# Required work
Here is the task for the records below: repeat exactly the lines from the one with "0 <= mail_to mailH < n) ms ->" to the one with "forall b, 0 <= b < n ->", both included, and nothing else.

════

(* ===== verification/Post.v ===== *)
(** * network/post.cc, network/post.h, machine/network.cc: the post office

    Sending wraps a message in a mail header and a packet header and hands it
    to the network; the postal worker takes each packet that arrived, in order,
    and puts the message in the mailbox its header names. The socket is not
    modelled: [Wire] is what is written to it and read from it. A mailbox is the
    list of its messages here; SynchList has the waiting for it, and Drivers the
    pacing of [Send] by the network's interrupts. *)
From S2P Require Import Prelude.

(** [NetworkAddress] and [MailBoxAddress] are ints; lengths are unsigned. *)
Record PacketHeader := mkPacketHeader { pkt_to : Z; pkt_from : Z; pkt_length : Z }.
Record MailHeader := mkMailHeader { mail_to : Z; mail_from : Z; mail_length : Z }.

Definition MaxWireSize : Z := 64.
(** [sizeof] a header of three 4-byte members. *)
Definition sizeof_header : Z := 12.
Definition MaxPacketSize : Z := MaxWireSize - sizeof_header.
Definition MaxMailSize : Z := MaxPacketSize - sizeof_header.

(** A packet in a socket: its header, then the mail header and the data. *)
Record Wire := mkWire { w_pkt : PacketHeader; w_mail : MailHeader; w_data : list Z }.

Record Mail := mkMail { pktHdr : PacketHeader; mailHdr : MailHeader; mdata : list Z }.

(** [bcopy] of [n] bytes out of a buffer. *)
Definition bcopy (src : list Z) (n : Z) : res (list Z) :=
  if decide (0 <= n <= Z.of_nat (length src)) then Ok (take (Z.to_nat n) src) else Fault OutOfBounds.

(** The constructor of [Mail]. *)
Definition Mail_new (pktH : PacketHeader) (mailH : MailHeader) (msgData : list Z) : res Mail :=
  let* _ := ASSERT (bool_decide (mail_length mailH <= MaxMailSize)) in
  let* d := bcopy msgData (mail_length mailH) in
  Ok (mkMail pktH mailH d).

(** [Network::Send], with the device idle: the packet it writes. *)
Definition Network_Send (hdr : PacketHeader) (mailH : MailHeader) (d : list Z) : res Wire :=
  let* _ := ASSERT (bool_decide (pkt_length hdr > 0) && bool_decide (pkt_length hdr <= MaxPacketSize)) in
  Ok (mkWire hdr mailH d).

(** [PostOffice::Send] on an office with [numBoxes] mailboxes. *)
Definition PostOffice_Send (numBoxes : Z) (pktH : PacketHeader) (mailH : MailHeader) (d : list Z) : res Wire :=
  let* _ := ASSERT (bool_decide (mail_length mailH <= MaxMailSize)) in
  let* _ := ASSERT (bool_decide (0 <= mail_to mailH) && bool_decide (mail_to mailH < numBoxes)) in
  let* payload := bcopy d (mail_length mailH) in
  Network_Send (mkPacketHeader (pkt_to pktH) (pkt_from pktH) (mail_length mailH + sizeof_header)) mailH payload.

(** A machine's office: its address, its mailboxes and the packet the network
    device buffers ([inHdr.length <> 0]). *)
Record PostOffice := mkPostOffice {
  netAddr : Z;
  numBoxes : Z;
  boxes : list (list Mail);
  inbox : option Wire
}.

Definition PostOffice_new (addr nBoxes : Z) : PostOffice :=
  mkPostOffice addr nBoxes (replicate (Z.to_nat nBoxes) []) None.

(** [Network::CheckPktAvail] with the packets waiting in the socket: [true]
    when the office is told that a packet arrived. *)
Definition CheckPktAvail (po : PostOffice) (socket : list Wire) : res (PostOffice * list Wire * bool) :=
  match inbox po, socket with
  | Some _, _ => Ok (po, socket, false)
  | None, [] => Ok (po, [], false)
  | None, w :: rest =>
      let* _ := ASSERT (bool_decide (pkt_to (w_pkt w) = netAddr po) &&
                        bool_decide (pkt_length (w_pkt w) <= MaxPacketSize)) in
      Ok (mkPostOffice (netAddr po) (numBoxes po) (boxes po) (Some w), rest, true)
  end.

(** [MailBox::Put] *)
Definition Put (po : PostOffice) (box : Z) (m : Mail) : res PostOffice :=
  let* b := arr_get (boxes po) box in
  let* bs := arr_set (boxes po) box (b ++ [m]) in
  Ok (mkPostOffice (netAddr po) (numBoxes po) bs (inbox po)).

(** One round of the loop of [PostOffice::PostalDelivery]. *)
Definition PostalDelivery (po : PostOffice) : res PostOffice :=
  let* w := deref (inbox po) in
  let po := mkPostOffice (netAddr po) (numBoxes po) (boxes po) None in
  let* _ := ASSERT (bool_decide (0 <= mail_to (w_mail w)) && bool_decide (mail_to (w_mail w) < numBoxes po)) in
  let* _ := ASSERT (bool_decide (mail_length (w_mail w) <= MaxMailSize)) in
  let* m := Mail_new (w_pkt w) (w_mail w) (w_data w) in
  Put po (mail_to (w_mail w)) m.

(** [MailBox::Get] and [PostOffice::Receive]: [None] when the reader waits. *)
Definition Receive (po : PostOffice) (box : Z) : res (PostOffice * option Mail) :=
  let* _ := ASSERT (bool_decide (box >= 0) && bool_decide (box < numBoxes po)) in
  let* b := arr_get (boxes po) box in
  match b with
  | [] => Ok (po, None)
  | m :: b' =>
      let* bs := arr_set (boxes po) box b' in
      let* _ := ASSERT (bool_decide (mail_length (mailHdr m) <= MaxMailSize)) in
      Ok (mkPostOffice (netAddr po) (numBoxes po) bs (inbox po), Some m)
  end.

(** Polling and delivering every packet of a socket, in turn. *)
Fixpoint deliver_all (po : PostOffice) (socket : list Wire) : res PostOffice :=
  match socket with
  | [] => Ok po
  | _ :: rest =>
      let* '(po, _, _) := CheckPktAvail po socket in
      let* po := PostalDelivery po in
      deliver_all po rest
  end.

(** * Lemmas *)

(** The messages sent to one machine, as its mailboxes should show them. *)
Definition to_mail (w : Wire) : Mail := mkMail (w_pkt w) (w_mail w) (w_data w).

(** A packet [PostOffice_Send] can produce. *)
Record legal (n : Z) (w : Wire) : Prop := {
  legal_box : 0 <= mail_to (w_mail w) < n;
  legal_len : 0 <= mail_length (w_mail w) <= MaxMailSize;
  legal_data : Z.of_nat (length (w_data w)) = mail_length (w_mail w);
  legal_pkt : pkt_length (w_pkt w) = mail_length (w_mail w) + sizeof_header
}.

Ltac sizes_lia := unfold MaxMailSize, MaxPacketSize, MaxWireSize, sizeof_header in *; lia.

Lemma Send_legal n pktH mailH d :
  0 <= mail_length mailH -> mail_length mailH <= Z.of_nat (length d) ->
  (mail_length mailH <= MaxMailSize /\ 0 <= mail_to mailH < n) ->
  exists w, PostOffice_Send n pktH mailH d = Ok w /\ legal n w /\
    pkt_to (w_pkt w) = pkt_to pktH /\ pkt_from (w_pkt w) = pkt_from pktH /\
    w_mail w = mailH /\ w_data w = take (Z.to_nat (mail_length mailH)) d.
Proof.
  intros H0 Hd [Hl Hb]. unfold PostOffice_Send.
  rewrite !bool_decide_eq_true_2 by lia. cbn [ASSERT andb rbind]. unfold bcopy.
  rewrite decide_True by lia. cbn [rbind]. unfold Network_Send. cbn [pkt_length].
  rewrite !bool_decide_eq_true_2 by sizes_lia.
  eexists. split; [reflexivity|]. split; [|done].
  split; simpl; try lia. rewrite length_take. lia.
Qed.

Lemma deliver_one po w :
  legal (numBoxes po) w -> pkt_to (w_pkt w) = netAddr po -> inbox po = None ->
  Z.of_nat (length (boxes po)) = numBoxes po ->
  exists po', (let* '(po, _, _) := CheckPktAvail po [w] in PostalDelivery po) = Ok po' /\
    netAddr po' = netAddr po /\ numBoxes po' = numBoxes po /\ inbox po' = None /\
    length (boxes po') = length (boxes po) /\
    forall b, 0 <= b < numBoxes po -> exists q, arr_get (boxes po) b = Ok q /\
      arr_get (boxes po') b = Ok (q ++ if decide (b = mail_to (w_mail w)) then [to_mail w] else []).
Proof.
  intros [Hb Hl Hd Hp] Hto Hin Hlen. unfold CheckPktAvail. rewrite Hin, Hto, Hp.
  rewrite !bool_decide_eq_true_2 by (done || sizes_lia).
  cbn [ASSERT andb rbind]. unfold PostalDelivery. cbn [inbox deref rbind numBoxes netAddr boxes].
  rewrite !bool_decide_eq_true_2 by lia. cbn [ASSERT andb rbind].
  unfold Mail_new. rewrite bool_decide_eq_true_2 by lia. cbn [ASSERT rbind].
  unfold bcopy. rewrite decide_True by lia. cbn [rbind]. unfold Put. cbn [boxes].
  destruct (arr_get_in (boxes po) (mail_to (w_mail w))) as (q & Hq & _); [lia|].
  rewrite Hq. cbn [rbind]. rewrite arr_set_in by lia. cbn [rbind].
  eexists. split; [reflexivity|]. cbn [netAddr numBoxes inbox boxes].
  rewrite length_insert. split_and!; try done.
  intros b Hbb. destruct (arr_get_in (boxes po) b) as (qb & Hqb & _); [lia|].
  exists qb. split; [done|]. apply arr_get_lookup; [lia|]. case_decide as Heq.
  - subst b. rewrite list_lookup_insert_eq by lia. f_equal.
    rewrite firstn_all2 by lia. unfold to_mail. congruence.
  - rewrite list_lookup_insert_ne by lia. rewrite app_nil_r. by apply arr_get_Ok.
Qed.

Lemma deliver_all_boxes ws po :
  Forall (legal (numBoxes po)) ws -> Forall (fun w => pkt_to (w_pkt w) = netAddr po) ws ->
  inbox po = None -> Z.of_nat (length (boxes po)) = numBoxes po ->
  exists po', deliver_all po ws = Ok po' /\ netAddr po' = netAddr po /\ numBoxes po' = numBoxes po /\
    inbox po' = None /\ length (boxes po') = length (boxes po) /\
    forall b, 0 <= b < numBoxes po -> exists q, arr_get (boxes po) b = Ok q /\
      arr_get (boxes po') b =
        Ok (q ++ (to_mail <$> filter (fun w => mail_to (w_mail w) = b) ws)).
Proof.
  revert po. induction ws as [|w ws IH]; intros po Hl Ht Hi Hb; simpl.
  { exists po. split_and!; [done..|]. intros b Hbb. destruct (arr_get_in (boxes po) b) as (q & Hq & _); [lia|].
    exists q. by rewrite app_nil_r. }
  apply Forall_cons in Hl as [Hl Hls]. apply Forall_cons in Ht as [Ht Hts].
  destruct (deliver_one po w Hl Ht Hi Hb) as (po1 & Hd & Hn & Hm & Hi1 & Hlen & Hbox).
  destruct (IH po1) as (po2 & Hd2 & Hn2 & Hm2 & Hi2 & Hlen2 & Hbox2); [by rewrite Hm|by rewrite Hn|done|by rewrite Hlen, Hm|].
  exists po2. split; [|split_and!; try congruence].
  - unfold CheckPktAvail in *. rewrite Hi in *.
    destruct (ASSERT _) as [[]|]; [|done]. cbn [rbind] in *. rewrite Hd. cbn [rbind]. done.
  - intros b Hbb. destruct (Hbox b Hbb) as (q & Hq & Hq1). exists q. split; [done|].
    destruct (Hbox2 b) as (q2 & Hq2 & Hq3); [by rewrite Hm|]. rewrite Hq1 in Hq2. simplify_eq.
    rewrite Hq3, filter_cons. f_equal. rewrite <-app_assoc. f_equal.
    destruct (decide (b = mail_to (w_mail w))) as [->|Hne].
    + by rewrite decide_True.
    + rewrite decide_False by congruence. done.
Qed.

(** * Properties *)

(** the post office delivers what was sent: a message that satisfies the
    ASSERTs of [Send] reaches the mailbox its header names with its headers and
    exactly [mail_length] bytes of data, and the messages of one mailbox keep
    the order in which they were sent. *)
Theorem mail_is_delivered_in_order addr n ms :
  0 <= n ->
  Forall (fun '(pktH, mailH, d) => pkt_to pktH = addr /\
    0 <= mail_length mailH <= MaxMailSize /\ mail_length mailH <= Z.of_nat (length d) /\
    0 <= mail_to mailH < n) ms ->
  exists ws po, Forall2 (fun '(pktH, mailH, d) w => PostOffice_Send n pktH mailH d = Ok w) ms ws /\
    deliver_all (PostOffice_new addr n) ws = Ok po /\
    forall b, 0 <= b < n -> exists q, arr_get (boxes po) b = Ok q /\
      (fun m => (mailHdr m, mdata m)) <$> q =
      (fun m => (m.1.2, take (Z.to_nat (mail_length m.1.2)) m.2)) <$>
        filter (fun m => mail_to m.1.2 = b) ms.
Proof.
  intros Hn Hms.
  assert (exists ws, Forall2 (fun '(pktH, mailH, d) w => PostOffice_Send n pktH mailH d = Ok w) ms ws /\
    Forall (legal n) ws /\ Forall (fun w => pkt_to (w_pkt w) = addr) ws /\
    forall b, (fun w => (w_mail w, w_data w)) <$> filter (fun w => mail_to (w_mail w) = b) ws =
      (fun m => (m.1.2, take (Z.to_nat (mail_length m.1.2)) m.2)) <$> filter (fun m => mail_to m.1.2 = b) ms)
    as (ws & Hs & Hl & Ht & Hf).
  { induction Hms as [|[[pktH mailH] d] ms (Ha & Hl & Hd & Hb) _ (ws & H2 & HF & HT & Hf)].
    { exists []. by split_and!. }
    destruct (Send_legal n pktH mailH d) as (w & Hw & Hlw & Hto & _ & Hm & Hdat); [lia|done|lia|].
    exists (w :: ws). split_and!; [by constructor|by constructor|constructor; [congruence|done]|].
    intros b. rewrite !filter_cons. cbn [fst snd]. rewrite Hm.
    case_decide; csimpl; rewrite Hf; [|done]. by rewrite Hm, Hdat. }
  destruct (deliver_all_boxes ws (PostOffice_new addr n)) as (po & Hd & _ & _ & _ & _ & Hbox); [done|done|done| |].
  { simpl. rewrite length_replicate. lia. }
  exists ws, po. split_and!; [done|done|]. intros b Hb.
  destruct (Hbox b Hb) as (q & Hq & Hq'). eexists. split; [exact Hq'|].
  apply arr_get_Ok in Hq as [_ Hq]. apply lookup_replicate in Hq as [-> _].
  rewrite app_nil_l, <-Hf, <-list_fmap_compose. done.
Qed.

Example mail_is_delivered_in_order_witness :
  exists ws po, Forall2 (fun '(pktH, mailH, d) w => PostOffice_Send 10 pktH mailH d = Ok w)
    [(mkPacketHeader 0 1 0, mkMailHeader 2 5 3, [1; 2; 3; 4])] ws /\
    deliver_all (PostOffice_new 0 10) ws = Ok po.
Proof.
  destruct (mail_is_delivered_in_order 0 10 [(mkPacketHeader 0 1 0, mkMailHeader 2 5 3, [1; 2; 3; 4])])
    as (ws & po & Hs & Hd & _).
  - lia.
  - constructor; [|constructor]. cbn. sizes_lia.
  - exists ws, po. split; [exact Hs|exact Hd].
Defined.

════

# Written solution
    0 <= mail_to mailH < n) ms ->
  exists ws po, Forall2 (fun '(pktH, mailH, d) w => PostOffice_Send n pktH mailH d = Ok w) ms ws /\
    deliver_all (PostOffice_new addr n) ws = Ok po /\
    forall b, 0 <= b < n -> exists q, arr_get (boxes po) b = Ok q /\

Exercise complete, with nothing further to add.